:: RAW DATA ::

Lemma push_body_below d spin obj R w l :
  buffered w l -> in_dtor_ (priv w) = false -> obj <> nullptr ->
  rcount_ (priv w) + 1 < kThreshold ->
  push_body d (S spin) obj R w = (Val tt, counted (linked obj (with_call obj w))).
Proof.
  intros Hb Hd Hobj Hlt. unfold kThreshold in Hlt.
  unfold push_body, push_in_priv_list.
  rewrite bind_modify, bind_gets. cbn [with_call priv]. rewrite Hd. cbn [negb].
  rewrite (bind_val _ _ _ _ _ (push_loop_run spin obj (with_call obj w) l Hb Hobj)).
  rewrite (bind_val _ _ _ _ _
             (pre_increment_rcount_run (linked obj (with_call obj w))
                ltac:(cbn; unfold INT_MAX; lia))).
  cbn [linked with_call priv rcount_].
  destruct (Z.leb_spec kThreshold (rcount_ (priv w) + 1));
    [unfold kThreshold in *; lia | reflexivity].
Qed.

Lemma push_body_flush d spin obj R w l :
  buffered w l -> in_dtor_ (priv w) = false -> obj <> nullptr -> obj ∉ l ->
  kThreshold <= rcount_ (priv w) + 1 -> rcount_ (priv w) < INT_MAX ->
  push_body d (S spin) obj R w =
    (R ;;; modify (with_priv (with_rcount 0)))
      (handed_over (obj :: l) (counted (linked obj (with_call obj w)))).
Proof.
  intros Hb Hd Hobj Hfresh Hge Hmax.
  unfold push_body, push_in_priv_list.
  rewrite bind_modify, bind_gets. cbn [with_call priv]. rewrite Hd. cbn [negb].
  rewrite (bind_val _ _ _ _ _ (push_loop_run spin obj (with_call obj w) l Hb Hobj)).
  rewrite (bind_val _ _ _ _ _
             (pre_increment_rcount_run (linked obj (with_call obj w)) Hmax)).
  cbn [linked with_call priv rcount_].
  destruct (Z.leb_spec kThreshold (rcount_ (priv w) + 1)); [| lia].
  apply (flush_run d R _ (obj :: l)); [| discriminate].
  apply (linked_buffered obj (with_call obj w) l Hb Hobj Hfresh).
Qed.

Lemma push_body_torn_down d spin obj R w :
  in_dtor_ (priv w) = true -> obj <> nullptr ->
  push_body d spin obj R w =
    R (with_batch (single_obj_list obj, [obj]) (with_call obj w)).
Proof.
  intros Hd Hobj.
  unfold push_body, hazptr_domain_push_retired, bind, gets, modify.
  cbn. rewrite Hd. cbn.
  destruct (Z.eqb_spec obj nullptr) as [| _]; [contradiction |].
  now rewrite Z.eqb_refl.
Qed.

(** *** Scripts of calls, reentrant ones included *)

Lemma called_unfold torn obj reentrant r :
  called torn (Retire obj reentrant) r =
    if torn then (obj :: fst (called_all torn reentrant r), r)
    else if r + 1 <? kThreshold then ([obj], r + 1)
    else (obj :: fst (called_all torn reentrant (r + 1)), 0).
Proof. reflexivity. Qed.

Lemma safe_ret : safe (ret tt) [] (fun r => ([], r)).
Proof.
  intros w l (Hb & Hd & Hnd & Hnn & Hr0 & Hr).
  exists w, l, []. split; [reflexivity |]. split; [| reflexivity].
  unfold settled. cbn [fst snd]. split_and!; try assumption; try (cbn; lia).
  - now rewrite app_nil_r.
  - now rewrite app_nil_r.
  - constructor.
  - cbn. now rewrite app_nil_r.
Qed.

Lemma safe_seq A B oa ob ca cb :
  safe A oa ca -> safe B ob cb ->
  safe (A ;;; B) (oa ++ ob)
    (fun r => (fst (ca r) ++ fst (cb (snd (ca r))), snd (cb (snd (ca r))))).
Proof.
  intros HA HB w l (Hb & Hd & Hnd & Hnn & Hr0 & Hr).
  rewrite length_app, Nat2Z.inj_add in Hr.
  apply Forall_app in Hnn as [Hnna Hnnb].
  apply NoDup_app in Hnd as (Hab & Hab_l & Hl).
  apply NoDup_app in Hab as (Hnda & Ha_b & Hndb).
  assert (forall x, x ∈ oa -> x ∉ l) as Ha_l
    by (intros x Hx; apply Hab_l; set_solver).
  assert (forall x, x ∈ ob -> x ∉ l) as Hb_l
    by (intros x Hx; apply Hab_l; set_solver).
  destruct (HA w l) as (w1 & l1 & b1 & Hrun1 & S1 & Hcnt1).
  { unfold ready. split_and!; try assumption; [| lia].
    apply NoDup_app. split_and!; assumption. }
  set (p1 := fst (ca (rcount_ (priv w)))) in *.
  destruct S1 as (Hb1 & Hd1 & Hr1 & Hc1 & Hlog1 & Hsub1 & Hperm1).
  assert (forall x, x ∈ p1 -> x ∈ oa) as Hp1
    by (intros x Hx; exact (elem_of_sublist _ _ x Hx Hsub1)).
  assert (NoDup (p1 ++ l)) as Hpl.
  { apply NoDup_app. split_and!; try assumption.
    - exact (sublist_NoDup _ _ Hnda Hsub1).
    - intros x Hx. apply Ha_l. now apply Hp1. }
  destruct (HB w1 l1) as (w2 & l2 & b2 & Hrun2 & S2 & Hcnt2).
  { unfold ready. split_and!; try assumption; try lia.
    apply NoDup_app. split_and!; try assumption.
    - intros x Hx Hl1.
      assert (x ∈ p1 ++ l) as Hin
        by (rewrite <- Hperm1; apply elem_of_app; now left).
      apply elem_of_app in Hin as [Hin | Hin].
      + apply (Ha_b x); [now apply Hp1 | assumption].
      + now apply (Hb_l x).
    - rewrite <- Hperm1 in Hpl. now apply NoDup_app in Hpl as (? & _ & _). }
  rewrite Hcnt1 in S2, Hcnt2.
  set (p2 := fst (cb (snd (ca (rcount_ (priv w)))))) in *.
  destruct S2 as (Hb2 & Hd2 & Hr2 & Hc2 & Hlog2 & Hsub2 & Hperm2).
  exists w2, l2, (b1 ++ b2).
  split; [now rewrite (bind_val _ _ _ _ _ Hrun1) |].
  split; [| exact Hcnt2].
  unfold settled. cbn [fst snd]. fold p1 p2.
  split_and!; try assumption; try lia.
  - rewrite length_app, Nat2Z.inj_add. lia.
  - now rewrite Hc2, Hc1, app_assoc.
  - now rewrite Hlog2, Hlog1, app_assoc.
  - now apply sublist_app.
  - unfold flushed in *. rewrite map_app, concat_app.
    rewrite (Permutation_app_comm (concat (map snd b1))), app_assoc, Hperm2.
    rewrite <- app_assoc, Hperm1.
    rewrite !app_assoc. apply Permutation_app_tail, Permutation_app_comm.
Qed.

Lemma safe_push_body d spin obj R objs cR :
  safe R objs cR ->
  safe (push_body d (S spin) obj R) (obj :: objs)
    (fun r => if r + 1 <? kThreshold then ([obj], r + 1)
              else (obj :: fst (cR (r + 1)), 0)).
Proof.
  intros HR w l (Hb & Hd & Hnd & Hnn & Hr0 & Hr).
  cbn [length] in Hr. rewrite Nat2Z.inj_succ in Hr.
  apply Forall_cons in Hnn as [Hobj Hnn].
  cbn [app] in Hnd. apply NoDup_cons in Hnd as [Hfresh Hnd].
  apply not_elem_of_app in Hfresh as [Hfresh_objs Hfresh].
  apply NoDup_app in Hnd as (Hndo & Ho_l & Hndl).
  destruct (Z.ltb_spec (rcount_ (priv w) + 1) kThreshold) as [Hlt | Hge].
  - exists (counted (linked obj (with_call obj w))), (obj :: l), [].
    split; [exact (push_body_below d spin obj R w l Hb Hd Hobj Hlt) |].
    split; [| reflexivity].
    unfold settled. cbn [fst snd]. split_and!.
    + exact (linked_buffered obj (with_call obj w) l Hb Hobj Hfresh).
    + exact Hd.
    + cbn. lia.
    + cbn [length]. rewrite Nat2Z.inj_succ. cbn. lia.
    + reflexivity.
    + cbn. now rewrite app_nil_r.
    + apply sublist_skip, sublist_nil_l.
    + cbn. now rewrite app_nil_r.
  - rewrite (push_body_flush d spin obj R w l Hb Hd Hobj Hfresh Hge
               ltac:(lia)).
    set (w2 := handed_over (obj :: l) (counted (linked obj (with_call obj w)))).
    destruct (HR w2 []) as (w3 & l3 & b3 & Hrun & S3 & _).
    { unfold ready. split_and!.
      - repeat split; cbn; constructor.
      - exact Hd.
      - now rewrite app_nil_r.
      - exact Hnn.
      - cbn. lia.
      - cbn. lia. }
    change (rcount_ (priv w2)) with (rcount_ (priv w) + 1) in S3.
    set (p3 := fst (cR (rcount_ (priv w) + 1))) in *.
    destruct S3 as (Hb3 & Hd3 & Hr3 & Hc3 & Hlog3 & Hsub3 & Hperm3).
    cbn in Hc3, Hlog3.
    exists (with_priv (with_rcount 0) w3), l3,
      ((Build_hazptr_obj_list obj
          (if tail_ (priv w) =? nullptr then obj else tail_ (priv w))
          (rcount_ (priv w) + 1), obj :: l) :: b3).
    split; [now rewrite (bind_val _ _ _ _ _ Hrun) |].
    split; [| reflexivity].
    unfold settled. cbn [fst snd]. fold p3. split_and!.
    + exact Hb3.
    + exact Hd3.
    + cbn. lia.
    + cbn. lia.
    + cbn. now rewrite Hc3, <- app_assoc.
    + cbn. now rewrite Hlog3, <- app_assoc.
    + now apply sublist_skip.
    + unfold flushed in *. cbn [map snd concat].
      rewrite app_nil_r in Hperm3.
      rewrite (Permutation_app_comm (obj :: l)), app_assoc, Hperm3.
      cbn. rewrite Permutation_middle. reflexivity.
Qed.

Lemma safe_run d spin cs :
  Forall (fun c => safe (push d (S spin) c) (objs_of c) (called false c)) cs ->
  safe (run d (S spin) cs) (objs_of_all cs) (called_all false cs).
Proof.
  induction 1 as [| c cs Hc Hcs IH]; cbn [run objs_of_all].
  - apply safe_ret.
  - exact (safe_seq _ _ _ _ _ _ Hc IH).
Qed.

Lemma safe_push d spin c : safe (push d (S spin) c) (objs_of c) (called false c).
Proof.
  induction c as [obj reentrant IH] using retire_ind.
  rewrite push_unfold, objs_of_unfold.
  exact (safe_push_body d spin obj _ _ _ (safe_run d spin reentrant IH)).
Qed.

Lemma safe_script d spin cs :
  safe (run d (S spin) cs) (objs_of_all cs) (called_all false cs).
Proof. apply safe_run, Forall_forall. intros c _. apply safe_push. Qed.

(** *** Calls into which nothing comes back *)

Lemma run_app d spin cs1 cs2 w w1 :
  run d spin cs1 w = (Val tt, w1) ->
  run d spin (cs1 ++ cs2) w = run d spin cs2 w1.
Proof.
  revert w. induction cs1 as [| c cs1 IH]; intros w H.
  - cbn in H. unfold ret in H. now injection H as <-.
  - cbn [run app] in *. unfold bind in *.
    destruct (push d spin c w) as [[[] | | |] w2]; try discriminate.
    now apply IH.
Qed.

Lemma objs_of_all_app cs1 cs2 :
  objs_of_all (cs1 ++ cs2) = objs_of_all cs1 ++ objs_of_all cs2.
Proof.
  induction cs1 as [| c cs1 IH]; cbn; [reflexivity |].
  now rewrite IH, app_assoc.
Qed.

Lemma ready_prefix w l o1 o2 : ready w l (o1 ++ o2) -> ready w l o1.
Proof.
  intros (Hb & Hd & Hnd & Hnn & Hr0 & Hr).
  rewrite length_app, Nat2Z.inj_add in Hr.
  apply Forall_app in Hnn as [Hnn _].
  unfold ready. split_and!; try assumption; [| lia].
  rewrite <- app_assoc in Hnd.
  apply NoDup_app in Hnd as (H1 & Hdisj & H23).
  apply NoDup_app in H23 as (_ & _ & H3).
  apply NoDup_app. split_and!; try assumption.
  intros x Hx Hl. apply (Hdisj x Hx). apply elem_of_app. now right.
Qed.

Lemma push_plain_below d spin obj w l :
  buffered w l -> in_dtor_ (priv w) = false -> obj <> nullptr ->
  rcount_ (priv w) + 1 < kThreshold ->
  push d (S spin) (plain obj) w =
    (Val tt, counted (linked obj (with_call obj w))).
Proof. intros. unfold plain. rewrite push_unfold. now apply (push_body_below _ _ _ _ _ l). Qed.

Lemma push_plain_flush d spin obj w l :
  buffered w l -> in_dtor_ (priv w) = false -> obj <> nullptr -> obj ∉ l ->
  kThreshold <= rcount_ (priv w) + 1 -> rcount_ (priv w) < INT_MAX ->
  push d (S spin) (plain obj) w =
    (Val tt,
     with_priv (with_rcount 0)
       (handed_over (obj :: l) (counted (linked obj (with_call obj w))))).
Proof.
  intros. unfold plain. rewrite push_unfold.
  now rewrite (push_body_flush _ _ _ _ _ l).
Qed.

:::

EXERCISE
State how many lines in the records above contain the word "reentrant", giving only the number.

SOLUTION FOR THIS TASK
7